When you output the entries, begin with the first line and end with the line containing "pose proof (units_bounds", keeping each line exactly as it is.

### Extracted material
-*-*-
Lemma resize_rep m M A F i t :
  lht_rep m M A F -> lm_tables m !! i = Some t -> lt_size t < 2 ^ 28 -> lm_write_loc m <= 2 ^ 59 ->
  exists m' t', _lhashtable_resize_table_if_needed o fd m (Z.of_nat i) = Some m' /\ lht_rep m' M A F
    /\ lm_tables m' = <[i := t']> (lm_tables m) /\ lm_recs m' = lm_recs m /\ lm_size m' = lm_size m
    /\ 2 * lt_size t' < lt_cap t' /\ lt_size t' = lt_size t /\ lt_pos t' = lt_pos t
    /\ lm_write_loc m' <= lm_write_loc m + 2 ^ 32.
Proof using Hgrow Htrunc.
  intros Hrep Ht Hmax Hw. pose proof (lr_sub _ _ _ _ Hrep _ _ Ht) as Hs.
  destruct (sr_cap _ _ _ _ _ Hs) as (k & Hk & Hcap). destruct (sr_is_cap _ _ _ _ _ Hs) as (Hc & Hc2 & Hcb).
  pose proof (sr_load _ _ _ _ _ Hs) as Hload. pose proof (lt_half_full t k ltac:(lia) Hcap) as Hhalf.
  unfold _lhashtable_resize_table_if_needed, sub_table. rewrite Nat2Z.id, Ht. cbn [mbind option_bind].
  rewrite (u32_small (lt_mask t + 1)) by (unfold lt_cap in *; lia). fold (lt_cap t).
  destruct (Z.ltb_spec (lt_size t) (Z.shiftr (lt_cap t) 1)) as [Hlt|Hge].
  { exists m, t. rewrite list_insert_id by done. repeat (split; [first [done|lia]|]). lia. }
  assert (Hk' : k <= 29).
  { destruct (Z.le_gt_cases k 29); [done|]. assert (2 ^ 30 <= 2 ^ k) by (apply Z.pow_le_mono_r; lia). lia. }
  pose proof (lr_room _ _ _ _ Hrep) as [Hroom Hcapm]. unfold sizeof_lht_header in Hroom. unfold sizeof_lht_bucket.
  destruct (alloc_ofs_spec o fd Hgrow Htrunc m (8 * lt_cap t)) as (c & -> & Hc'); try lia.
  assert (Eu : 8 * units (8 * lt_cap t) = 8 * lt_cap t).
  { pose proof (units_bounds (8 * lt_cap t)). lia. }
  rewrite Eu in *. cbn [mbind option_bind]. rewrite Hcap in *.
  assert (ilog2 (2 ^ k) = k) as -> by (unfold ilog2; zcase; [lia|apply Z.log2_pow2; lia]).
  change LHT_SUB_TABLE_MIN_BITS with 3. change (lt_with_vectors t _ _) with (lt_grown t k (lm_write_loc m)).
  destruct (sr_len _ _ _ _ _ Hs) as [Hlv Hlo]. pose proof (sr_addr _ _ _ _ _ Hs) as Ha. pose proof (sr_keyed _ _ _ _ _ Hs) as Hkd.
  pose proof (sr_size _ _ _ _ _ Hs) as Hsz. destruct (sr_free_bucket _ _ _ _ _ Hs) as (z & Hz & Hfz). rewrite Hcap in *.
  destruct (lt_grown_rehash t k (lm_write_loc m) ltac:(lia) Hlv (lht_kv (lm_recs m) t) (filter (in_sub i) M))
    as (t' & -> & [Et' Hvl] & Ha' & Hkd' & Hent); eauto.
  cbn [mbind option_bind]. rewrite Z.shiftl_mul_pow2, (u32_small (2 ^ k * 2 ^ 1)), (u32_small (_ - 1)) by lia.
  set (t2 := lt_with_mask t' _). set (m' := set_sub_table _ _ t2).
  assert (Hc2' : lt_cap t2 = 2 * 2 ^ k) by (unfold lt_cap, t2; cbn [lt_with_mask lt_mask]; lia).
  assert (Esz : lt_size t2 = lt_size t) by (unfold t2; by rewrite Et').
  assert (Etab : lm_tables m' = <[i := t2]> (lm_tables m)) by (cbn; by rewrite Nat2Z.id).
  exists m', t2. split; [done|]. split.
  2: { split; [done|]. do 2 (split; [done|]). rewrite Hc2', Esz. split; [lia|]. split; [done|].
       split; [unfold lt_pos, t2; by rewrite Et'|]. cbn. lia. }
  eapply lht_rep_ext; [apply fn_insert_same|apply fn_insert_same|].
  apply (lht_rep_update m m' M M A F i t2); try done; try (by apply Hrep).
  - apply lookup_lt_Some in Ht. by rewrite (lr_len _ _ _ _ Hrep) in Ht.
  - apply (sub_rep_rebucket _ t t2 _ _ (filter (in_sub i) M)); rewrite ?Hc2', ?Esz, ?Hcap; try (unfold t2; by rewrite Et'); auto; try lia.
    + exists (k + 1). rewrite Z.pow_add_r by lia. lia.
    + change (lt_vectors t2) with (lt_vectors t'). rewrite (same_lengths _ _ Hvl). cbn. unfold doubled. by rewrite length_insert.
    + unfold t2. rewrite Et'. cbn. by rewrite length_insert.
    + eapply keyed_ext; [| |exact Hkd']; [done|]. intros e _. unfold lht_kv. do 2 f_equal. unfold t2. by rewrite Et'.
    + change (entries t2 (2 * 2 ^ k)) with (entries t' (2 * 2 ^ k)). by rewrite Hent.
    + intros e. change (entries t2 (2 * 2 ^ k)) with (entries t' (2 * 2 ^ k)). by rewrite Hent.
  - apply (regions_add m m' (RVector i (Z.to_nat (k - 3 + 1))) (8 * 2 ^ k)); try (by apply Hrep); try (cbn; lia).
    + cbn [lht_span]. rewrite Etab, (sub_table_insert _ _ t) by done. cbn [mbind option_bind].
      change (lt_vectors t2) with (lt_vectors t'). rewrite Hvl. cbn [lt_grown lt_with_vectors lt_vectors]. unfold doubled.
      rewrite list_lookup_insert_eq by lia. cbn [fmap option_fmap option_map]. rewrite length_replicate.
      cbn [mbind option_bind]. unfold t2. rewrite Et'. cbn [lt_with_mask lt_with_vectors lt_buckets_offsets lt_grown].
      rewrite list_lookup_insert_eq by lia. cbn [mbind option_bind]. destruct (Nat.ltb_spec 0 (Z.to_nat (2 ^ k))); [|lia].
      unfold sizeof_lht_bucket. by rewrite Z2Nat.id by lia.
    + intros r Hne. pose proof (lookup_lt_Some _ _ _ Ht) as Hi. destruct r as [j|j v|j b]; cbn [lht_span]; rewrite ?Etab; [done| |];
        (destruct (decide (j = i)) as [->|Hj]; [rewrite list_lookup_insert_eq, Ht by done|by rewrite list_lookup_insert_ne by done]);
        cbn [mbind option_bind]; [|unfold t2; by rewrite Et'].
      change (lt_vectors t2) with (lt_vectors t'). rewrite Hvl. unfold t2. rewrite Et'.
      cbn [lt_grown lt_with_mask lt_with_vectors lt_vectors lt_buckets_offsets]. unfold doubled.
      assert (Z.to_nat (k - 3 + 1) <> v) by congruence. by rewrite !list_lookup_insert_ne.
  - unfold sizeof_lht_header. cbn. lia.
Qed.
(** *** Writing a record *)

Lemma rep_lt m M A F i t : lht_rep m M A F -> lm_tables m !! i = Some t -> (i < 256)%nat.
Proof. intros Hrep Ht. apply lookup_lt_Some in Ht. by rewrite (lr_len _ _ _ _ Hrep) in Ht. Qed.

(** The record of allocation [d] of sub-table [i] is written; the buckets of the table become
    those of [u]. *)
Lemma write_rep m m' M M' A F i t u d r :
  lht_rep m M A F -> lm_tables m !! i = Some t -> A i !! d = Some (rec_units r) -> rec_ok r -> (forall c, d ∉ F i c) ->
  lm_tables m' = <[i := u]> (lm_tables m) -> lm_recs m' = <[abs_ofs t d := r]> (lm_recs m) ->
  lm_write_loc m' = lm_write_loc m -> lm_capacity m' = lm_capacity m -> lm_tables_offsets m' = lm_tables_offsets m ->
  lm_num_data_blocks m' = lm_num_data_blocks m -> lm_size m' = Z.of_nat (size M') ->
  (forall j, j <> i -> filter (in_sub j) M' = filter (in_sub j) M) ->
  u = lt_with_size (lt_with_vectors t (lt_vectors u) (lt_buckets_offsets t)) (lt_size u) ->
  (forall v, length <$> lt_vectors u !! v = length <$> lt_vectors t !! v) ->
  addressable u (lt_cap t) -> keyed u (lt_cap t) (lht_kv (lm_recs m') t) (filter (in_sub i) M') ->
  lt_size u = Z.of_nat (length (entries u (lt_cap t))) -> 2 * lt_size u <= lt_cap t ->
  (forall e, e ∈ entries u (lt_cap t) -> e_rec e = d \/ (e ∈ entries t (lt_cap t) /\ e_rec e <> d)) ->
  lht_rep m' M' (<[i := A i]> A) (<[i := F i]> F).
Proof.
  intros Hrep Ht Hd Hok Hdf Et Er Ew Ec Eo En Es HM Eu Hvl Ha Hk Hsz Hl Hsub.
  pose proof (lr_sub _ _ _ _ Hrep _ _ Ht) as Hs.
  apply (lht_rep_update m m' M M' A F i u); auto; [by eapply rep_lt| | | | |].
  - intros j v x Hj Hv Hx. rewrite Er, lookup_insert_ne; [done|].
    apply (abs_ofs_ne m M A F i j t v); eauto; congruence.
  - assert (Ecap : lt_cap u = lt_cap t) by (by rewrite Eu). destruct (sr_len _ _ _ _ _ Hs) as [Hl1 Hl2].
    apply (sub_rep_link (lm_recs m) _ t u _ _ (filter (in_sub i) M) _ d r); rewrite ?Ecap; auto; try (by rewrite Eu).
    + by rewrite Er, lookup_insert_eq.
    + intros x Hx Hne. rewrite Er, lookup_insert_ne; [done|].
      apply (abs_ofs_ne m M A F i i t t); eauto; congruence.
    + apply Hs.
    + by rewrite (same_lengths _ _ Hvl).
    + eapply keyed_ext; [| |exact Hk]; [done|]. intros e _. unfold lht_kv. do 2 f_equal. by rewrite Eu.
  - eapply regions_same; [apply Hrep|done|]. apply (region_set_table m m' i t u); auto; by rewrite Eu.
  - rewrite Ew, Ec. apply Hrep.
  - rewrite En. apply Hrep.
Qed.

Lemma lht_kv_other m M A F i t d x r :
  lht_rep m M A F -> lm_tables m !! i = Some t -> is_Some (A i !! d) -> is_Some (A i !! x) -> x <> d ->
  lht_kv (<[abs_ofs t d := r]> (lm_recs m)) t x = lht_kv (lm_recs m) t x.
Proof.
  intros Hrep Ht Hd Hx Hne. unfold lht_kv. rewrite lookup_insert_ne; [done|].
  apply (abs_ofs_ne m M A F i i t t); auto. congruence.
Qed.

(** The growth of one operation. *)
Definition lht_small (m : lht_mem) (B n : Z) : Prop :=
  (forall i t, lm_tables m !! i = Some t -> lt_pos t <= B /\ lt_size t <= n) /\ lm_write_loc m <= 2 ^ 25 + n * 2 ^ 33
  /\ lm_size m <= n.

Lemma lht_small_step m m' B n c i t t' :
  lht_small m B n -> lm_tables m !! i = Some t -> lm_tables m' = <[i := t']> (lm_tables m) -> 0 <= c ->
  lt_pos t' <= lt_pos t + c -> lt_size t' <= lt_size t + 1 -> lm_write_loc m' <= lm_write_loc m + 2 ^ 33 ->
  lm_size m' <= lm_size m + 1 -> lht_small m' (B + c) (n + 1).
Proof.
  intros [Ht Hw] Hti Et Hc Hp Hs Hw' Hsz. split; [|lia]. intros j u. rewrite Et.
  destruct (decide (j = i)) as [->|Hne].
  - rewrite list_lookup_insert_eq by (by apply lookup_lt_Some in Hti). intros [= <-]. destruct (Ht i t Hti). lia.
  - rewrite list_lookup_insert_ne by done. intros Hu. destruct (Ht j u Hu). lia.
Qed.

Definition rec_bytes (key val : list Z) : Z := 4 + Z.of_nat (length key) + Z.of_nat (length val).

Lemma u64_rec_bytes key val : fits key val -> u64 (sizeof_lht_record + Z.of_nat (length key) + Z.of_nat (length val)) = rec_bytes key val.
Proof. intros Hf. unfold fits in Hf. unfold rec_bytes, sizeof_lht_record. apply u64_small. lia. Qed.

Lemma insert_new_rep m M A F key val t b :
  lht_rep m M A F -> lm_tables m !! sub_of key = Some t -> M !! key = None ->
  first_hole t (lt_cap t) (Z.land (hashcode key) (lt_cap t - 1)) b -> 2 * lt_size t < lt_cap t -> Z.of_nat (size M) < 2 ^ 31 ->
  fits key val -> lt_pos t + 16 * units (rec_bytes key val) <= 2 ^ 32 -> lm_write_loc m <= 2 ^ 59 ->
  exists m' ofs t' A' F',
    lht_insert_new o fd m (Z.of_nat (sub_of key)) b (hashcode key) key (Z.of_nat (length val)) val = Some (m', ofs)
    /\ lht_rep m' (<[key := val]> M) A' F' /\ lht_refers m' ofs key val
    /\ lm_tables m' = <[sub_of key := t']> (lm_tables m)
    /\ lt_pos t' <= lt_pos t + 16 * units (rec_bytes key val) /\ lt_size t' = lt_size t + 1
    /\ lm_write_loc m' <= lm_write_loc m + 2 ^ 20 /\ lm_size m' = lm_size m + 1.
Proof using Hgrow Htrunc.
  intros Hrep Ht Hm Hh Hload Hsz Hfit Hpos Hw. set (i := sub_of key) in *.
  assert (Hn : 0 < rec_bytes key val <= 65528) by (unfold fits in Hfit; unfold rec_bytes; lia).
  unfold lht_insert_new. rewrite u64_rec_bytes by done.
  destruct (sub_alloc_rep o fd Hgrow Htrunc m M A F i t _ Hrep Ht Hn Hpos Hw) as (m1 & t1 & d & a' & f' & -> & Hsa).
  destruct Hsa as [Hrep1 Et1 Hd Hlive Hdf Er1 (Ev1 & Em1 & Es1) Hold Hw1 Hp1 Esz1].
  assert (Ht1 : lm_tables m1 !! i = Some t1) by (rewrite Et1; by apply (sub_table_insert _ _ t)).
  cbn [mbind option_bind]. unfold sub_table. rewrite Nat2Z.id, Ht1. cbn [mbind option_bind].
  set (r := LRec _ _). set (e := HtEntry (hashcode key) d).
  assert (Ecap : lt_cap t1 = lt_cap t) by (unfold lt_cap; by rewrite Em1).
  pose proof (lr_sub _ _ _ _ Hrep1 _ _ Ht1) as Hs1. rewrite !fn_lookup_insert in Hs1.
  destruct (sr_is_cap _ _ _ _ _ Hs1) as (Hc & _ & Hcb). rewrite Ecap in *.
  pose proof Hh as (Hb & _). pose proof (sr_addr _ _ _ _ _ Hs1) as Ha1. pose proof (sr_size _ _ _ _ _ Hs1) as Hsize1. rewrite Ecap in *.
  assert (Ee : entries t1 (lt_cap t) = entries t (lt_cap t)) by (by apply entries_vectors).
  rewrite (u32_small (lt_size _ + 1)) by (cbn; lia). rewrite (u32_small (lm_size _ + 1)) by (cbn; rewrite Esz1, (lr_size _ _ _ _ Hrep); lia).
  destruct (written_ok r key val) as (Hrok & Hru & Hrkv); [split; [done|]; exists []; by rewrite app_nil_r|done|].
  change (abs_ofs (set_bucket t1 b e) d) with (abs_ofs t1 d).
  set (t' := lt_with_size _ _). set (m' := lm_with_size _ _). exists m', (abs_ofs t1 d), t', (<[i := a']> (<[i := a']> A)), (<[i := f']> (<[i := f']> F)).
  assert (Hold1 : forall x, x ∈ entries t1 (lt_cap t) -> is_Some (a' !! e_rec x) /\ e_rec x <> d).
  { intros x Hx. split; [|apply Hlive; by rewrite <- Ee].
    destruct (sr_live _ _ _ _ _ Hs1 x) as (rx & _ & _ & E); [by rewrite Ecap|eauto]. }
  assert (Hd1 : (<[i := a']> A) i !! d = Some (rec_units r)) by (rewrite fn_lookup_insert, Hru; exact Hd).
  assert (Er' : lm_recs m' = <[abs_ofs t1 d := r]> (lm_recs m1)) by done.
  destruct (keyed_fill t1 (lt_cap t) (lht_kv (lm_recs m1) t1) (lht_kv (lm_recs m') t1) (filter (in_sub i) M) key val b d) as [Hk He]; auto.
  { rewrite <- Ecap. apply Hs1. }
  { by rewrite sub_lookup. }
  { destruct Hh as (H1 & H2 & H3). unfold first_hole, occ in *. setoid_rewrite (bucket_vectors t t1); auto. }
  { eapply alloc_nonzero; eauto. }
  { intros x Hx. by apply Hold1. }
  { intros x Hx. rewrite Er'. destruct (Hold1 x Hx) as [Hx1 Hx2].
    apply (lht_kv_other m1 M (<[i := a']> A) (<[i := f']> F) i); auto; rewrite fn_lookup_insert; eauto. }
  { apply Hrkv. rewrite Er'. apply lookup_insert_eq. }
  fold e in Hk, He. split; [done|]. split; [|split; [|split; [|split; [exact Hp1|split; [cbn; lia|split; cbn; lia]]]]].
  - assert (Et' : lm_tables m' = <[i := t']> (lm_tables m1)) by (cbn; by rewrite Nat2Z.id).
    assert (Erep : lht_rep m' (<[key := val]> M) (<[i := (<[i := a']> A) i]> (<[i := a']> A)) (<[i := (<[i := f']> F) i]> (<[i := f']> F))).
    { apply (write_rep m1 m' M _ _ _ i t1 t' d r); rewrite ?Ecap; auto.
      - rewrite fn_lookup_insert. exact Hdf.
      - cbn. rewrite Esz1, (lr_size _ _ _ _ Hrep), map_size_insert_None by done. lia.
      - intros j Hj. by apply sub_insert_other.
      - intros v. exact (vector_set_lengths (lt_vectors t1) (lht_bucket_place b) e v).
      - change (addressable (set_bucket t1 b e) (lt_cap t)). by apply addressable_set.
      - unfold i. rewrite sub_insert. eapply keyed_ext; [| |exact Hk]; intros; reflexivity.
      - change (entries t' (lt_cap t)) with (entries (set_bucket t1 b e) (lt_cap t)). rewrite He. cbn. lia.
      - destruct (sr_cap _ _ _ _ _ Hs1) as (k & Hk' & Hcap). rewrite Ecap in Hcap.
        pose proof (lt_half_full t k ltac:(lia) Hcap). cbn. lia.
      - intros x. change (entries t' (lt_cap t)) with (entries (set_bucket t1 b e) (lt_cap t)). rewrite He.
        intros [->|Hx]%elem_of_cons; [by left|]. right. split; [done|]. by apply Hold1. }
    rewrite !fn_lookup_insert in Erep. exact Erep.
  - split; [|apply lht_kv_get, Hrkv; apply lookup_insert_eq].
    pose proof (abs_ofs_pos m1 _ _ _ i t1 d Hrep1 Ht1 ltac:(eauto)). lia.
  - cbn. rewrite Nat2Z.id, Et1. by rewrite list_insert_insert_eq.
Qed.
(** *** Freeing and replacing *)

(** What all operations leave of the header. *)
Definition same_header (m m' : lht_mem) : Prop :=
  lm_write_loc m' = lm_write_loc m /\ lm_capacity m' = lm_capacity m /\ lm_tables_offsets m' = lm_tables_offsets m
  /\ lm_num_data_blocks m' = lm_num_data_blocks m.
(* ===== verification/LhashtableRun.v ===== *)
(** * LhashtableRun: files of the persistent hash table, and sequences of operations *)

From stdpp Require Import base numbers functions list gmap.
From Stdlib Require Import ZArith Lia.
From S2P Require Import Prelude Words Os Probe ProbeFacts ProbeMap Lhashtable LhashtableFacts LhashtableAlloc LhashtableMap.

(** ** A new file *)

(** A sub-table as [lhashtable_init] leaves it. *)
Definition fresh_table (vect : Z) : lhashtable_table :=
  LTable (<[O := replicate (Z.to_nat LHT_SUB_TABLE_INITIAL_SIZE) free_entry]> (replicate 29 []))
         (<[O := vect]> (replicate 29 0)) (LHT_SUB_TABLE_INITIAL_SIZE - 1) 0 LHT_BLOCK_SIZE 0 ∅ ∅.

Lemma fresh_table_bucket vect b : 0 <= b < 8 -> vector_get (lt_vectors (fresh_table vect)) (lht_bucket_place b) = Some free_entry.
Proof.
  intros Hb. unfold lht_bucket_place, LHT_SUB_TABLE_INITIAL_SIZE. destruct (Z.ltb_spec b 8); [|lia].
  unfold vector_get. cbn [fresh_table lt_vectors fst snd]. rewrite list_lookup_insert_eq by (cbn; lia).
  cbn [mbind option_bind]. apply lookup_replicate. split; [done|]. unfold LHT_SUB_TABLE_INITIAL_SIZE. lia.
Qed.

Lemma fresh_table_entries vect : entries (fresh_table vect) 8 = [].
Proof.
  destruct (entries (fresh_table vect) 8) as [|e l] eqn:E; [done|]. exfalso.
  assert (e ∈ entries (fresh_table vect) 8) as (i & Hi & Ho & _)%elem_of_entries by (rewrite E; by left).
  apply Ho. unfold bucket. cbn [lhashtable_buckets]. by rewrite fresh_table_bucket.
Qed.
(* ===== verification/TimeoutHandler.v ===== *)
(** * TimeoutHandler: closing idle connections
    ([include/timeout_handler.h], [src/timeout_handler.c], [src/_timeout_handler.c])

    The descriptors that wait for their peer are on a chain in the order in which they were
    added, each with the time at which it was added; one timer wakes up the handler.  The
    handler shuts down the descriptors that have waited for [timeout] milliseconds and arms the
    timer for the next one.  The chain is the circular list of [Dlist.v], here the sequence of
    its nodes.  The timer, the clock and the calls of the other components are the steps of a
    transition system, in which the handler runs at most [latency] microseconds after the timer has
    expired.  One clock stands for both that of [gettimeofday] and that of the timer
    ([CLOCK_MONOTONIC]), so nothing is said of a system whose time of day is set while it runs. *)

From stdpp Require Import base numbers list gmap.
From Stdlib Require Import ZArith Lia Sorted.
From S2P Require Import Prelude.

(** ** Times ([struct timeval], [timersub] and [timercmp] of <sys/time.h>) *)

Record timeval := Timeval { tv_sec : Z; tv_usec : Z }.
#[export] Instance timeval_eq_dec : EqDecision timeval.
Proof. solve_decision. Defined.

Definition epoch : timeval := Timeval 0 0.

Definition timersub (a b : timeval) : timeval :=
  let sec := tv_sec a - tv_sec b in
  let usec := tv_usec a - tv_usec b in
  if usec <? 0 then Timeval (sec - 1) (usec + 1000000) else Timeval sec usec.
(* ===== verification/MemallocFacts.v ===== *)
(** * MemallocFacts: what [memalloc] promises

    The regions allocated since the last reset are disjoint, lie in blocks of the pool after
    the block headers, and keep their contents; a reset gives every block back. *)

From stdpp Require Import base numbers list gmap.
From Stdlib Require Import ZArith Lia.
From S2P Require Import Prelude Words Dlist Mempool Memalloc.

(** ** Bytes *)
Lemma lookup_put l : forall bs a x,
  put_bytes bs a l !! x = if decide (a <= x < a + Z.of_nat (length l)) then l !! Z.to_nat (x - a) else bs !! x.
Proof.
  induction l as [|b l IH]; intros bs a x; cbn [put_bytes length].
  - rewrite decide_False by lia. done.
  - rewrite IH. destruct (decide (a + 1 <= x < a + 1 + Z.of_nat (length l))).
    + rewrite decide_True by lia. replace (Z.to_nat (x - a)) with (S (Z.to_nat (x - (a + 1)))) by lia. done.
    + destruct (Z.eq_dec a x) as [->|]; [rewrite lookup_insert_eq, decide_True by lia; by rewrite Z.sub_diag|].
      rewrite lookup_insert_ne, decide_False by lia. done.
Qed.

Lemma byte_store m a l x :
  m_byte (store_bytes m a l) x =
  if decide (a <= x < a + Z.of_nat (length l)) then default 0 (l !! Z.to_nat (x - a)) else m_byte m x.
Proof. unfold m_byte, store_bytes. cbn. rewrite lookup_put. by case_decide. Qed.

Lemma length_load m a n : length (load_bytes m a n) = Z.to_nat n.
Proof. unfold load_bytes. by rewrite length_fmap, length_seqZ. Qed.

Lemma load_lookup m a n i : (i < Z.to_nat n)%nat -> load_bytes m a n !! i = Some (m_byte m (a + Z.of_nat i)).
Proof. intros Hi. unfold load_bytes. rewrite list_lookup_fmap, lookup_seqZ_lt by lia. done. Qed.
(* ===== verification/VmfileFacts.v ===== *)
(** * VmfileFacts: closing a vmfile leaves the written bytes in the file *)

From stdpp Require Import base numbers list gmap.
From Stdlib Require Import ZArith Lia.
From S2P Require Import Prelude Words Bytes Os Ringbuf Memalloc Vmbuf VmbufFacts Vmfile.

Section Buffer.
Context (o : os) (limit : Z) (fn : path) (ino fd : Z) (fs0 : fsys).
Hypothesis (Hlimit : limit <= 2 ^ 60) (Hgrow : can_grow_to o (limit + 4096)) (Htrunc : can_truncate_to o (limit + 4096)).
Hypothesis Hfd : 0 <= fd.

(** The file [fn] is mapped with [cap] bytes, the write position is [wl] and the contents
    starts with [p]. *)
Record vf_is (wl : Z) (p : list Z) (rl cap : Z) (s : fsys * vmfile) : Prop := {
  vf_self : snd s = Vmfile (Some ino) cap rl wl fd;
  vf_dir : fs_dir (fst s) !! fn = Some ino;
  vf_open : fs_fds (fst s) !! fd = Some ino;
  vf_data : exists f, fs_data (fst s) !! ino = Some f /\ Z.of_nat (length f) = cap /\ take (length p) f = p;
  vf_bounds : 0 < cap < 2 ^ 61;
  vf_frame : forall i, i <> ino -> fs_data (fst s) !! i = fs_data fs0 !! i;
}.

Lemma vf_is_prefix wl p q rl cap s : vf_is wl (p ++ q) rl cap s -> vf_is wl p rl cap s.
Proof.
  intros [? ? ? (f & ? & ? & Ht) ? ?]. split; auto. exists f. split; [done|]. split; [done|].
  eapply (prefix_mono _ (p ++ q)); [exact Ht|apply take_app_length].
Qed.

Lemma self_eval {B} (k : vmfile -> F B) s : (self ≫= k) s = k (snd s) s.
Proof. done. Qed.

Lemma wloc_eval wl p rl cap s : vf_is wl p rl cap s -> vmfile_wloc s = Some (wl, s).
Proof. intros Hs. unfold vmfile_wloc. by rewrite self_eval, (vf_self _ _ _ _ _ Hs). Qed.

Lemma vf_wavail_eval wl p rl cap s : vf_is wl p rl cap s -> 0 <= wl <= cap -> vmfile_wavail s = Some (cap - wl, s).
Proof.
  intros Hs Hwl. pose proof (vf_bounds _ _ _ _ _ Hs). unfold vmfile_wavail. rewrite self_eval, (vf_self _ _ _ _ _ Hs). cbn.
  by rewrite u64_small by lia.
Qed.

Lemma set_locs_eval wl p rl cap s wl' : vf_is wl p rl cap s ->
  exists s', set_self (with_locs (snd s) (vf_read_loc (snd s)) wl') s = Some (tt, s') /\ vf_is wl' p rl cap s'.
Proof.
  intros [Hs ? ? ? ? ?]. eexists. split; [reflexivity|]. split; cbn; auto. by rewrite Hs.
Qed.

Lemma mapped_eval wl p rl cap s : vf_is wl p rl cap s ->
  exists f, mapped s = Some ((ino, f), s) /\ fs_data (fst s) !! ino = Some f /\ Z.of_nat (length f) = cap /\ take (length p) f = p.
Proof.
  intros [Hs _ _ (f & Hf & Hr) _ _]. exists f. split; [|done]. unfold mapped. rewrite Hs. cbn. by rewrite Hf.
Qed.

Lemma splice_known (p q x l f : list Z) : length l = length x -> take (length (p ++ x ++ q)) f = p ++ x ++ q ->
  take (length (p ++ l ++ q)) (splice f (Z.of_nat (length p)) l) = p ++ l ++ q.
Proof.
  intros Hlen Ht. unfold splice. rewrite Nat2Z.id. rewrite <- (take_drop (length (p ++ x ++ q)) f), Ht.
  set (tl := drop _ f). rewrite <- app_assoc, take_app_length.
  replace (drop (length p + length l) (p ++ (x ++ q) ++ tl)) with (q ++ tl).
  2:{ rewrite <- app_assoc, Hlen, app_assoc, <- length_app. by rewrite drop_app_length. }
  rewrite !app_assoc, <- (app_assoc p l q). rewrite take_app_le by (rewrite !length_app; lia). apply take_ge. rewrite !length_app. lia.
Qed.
-*-*-
### Response to the exercise
Lemma resize_rep m M A F i t :
  lht_rep m M A F -> lm_tables m !! i = Some t -> lt_size t < 2 ^ 28 -> lm_write_loc m <= 2 ^ 59 ->
  exists m' t', _lhashtable_resize_table_if_needed o fd m (Z.of_nat i) = Some m' /\ lht_rep m' M A F
    /\ lm_tables m' = <[i := t']> (lm_tables m) /\ lm_recs m' = lm_recs m /\ lm_size m' = lm_size m
    /\ 2 * lt_size t' < lt_cap t' /\ lt_size t' = lt_size t /\ lt_pos t' = lt_pos t
    /\ lm_write_loc m' <= lm_write_loc m + 2 ^ 32.
Proof using Hgrow Htrunc.
  intros Hrep Ht Hmax Hw. pose proof (lr_sub _ _ _ _ Hrep _ _ Ht) as Hs.
  destruct (sr_cap _ _ _ _ _ Hs) as (k & Hk & Hcap). destruct (sr_is_cap _ _ _ _ _ Hs) as (Hc & Hc2 & Hcb).
  pose proof (sr_load _ _ _ _ _ Hs) as Hload. pose proof (lt_half_full t k ltac:(lia) Hcap) as Hhalf.
  unfold _lhashtable_resize_table_if_needed, sub_table. rewrite Nat2Z.id, Ht. cbn [mbind option_bind].
  rewrite (u32_small (lt_mask t + 1)) by (unfold lt_cap in *; lia). fold (lt_cap t).
  destruct (Z.ltb_spec (lt_size t) (Z.shiftr (lt_cap t) 1)) as [Hlt|Hge].
  { exists m, t. rewrite list_insert_id by done. repeat (split; [first [done|lia]|]). lia. }
  assert (Hk' : k <= 29).
  { destruct (Z.le_gt_cases k 29); [done|]. assert (2 ^ 30 <= 2 ^ k) by (apply Z.pow_le_mono_r; lia). lia. }
  pose proof (lr_room _ _ _ _ Hrep) as [Hroom Hcapm]. unfold sizeof_lht_header in Hroom. unfold sizeof_lht_bucket.
  destruct (alloc_ofs_spec o fd Hgrow Htrunc m (8 * lt_cap t)) as (c & -> & Hc'); try lia.
  assert (Eu : 8 * units (8 * lt_cap t) = 8 * lt_cap t).
  { pose proof (units_bounds (8 * lt_cap t)). lia. }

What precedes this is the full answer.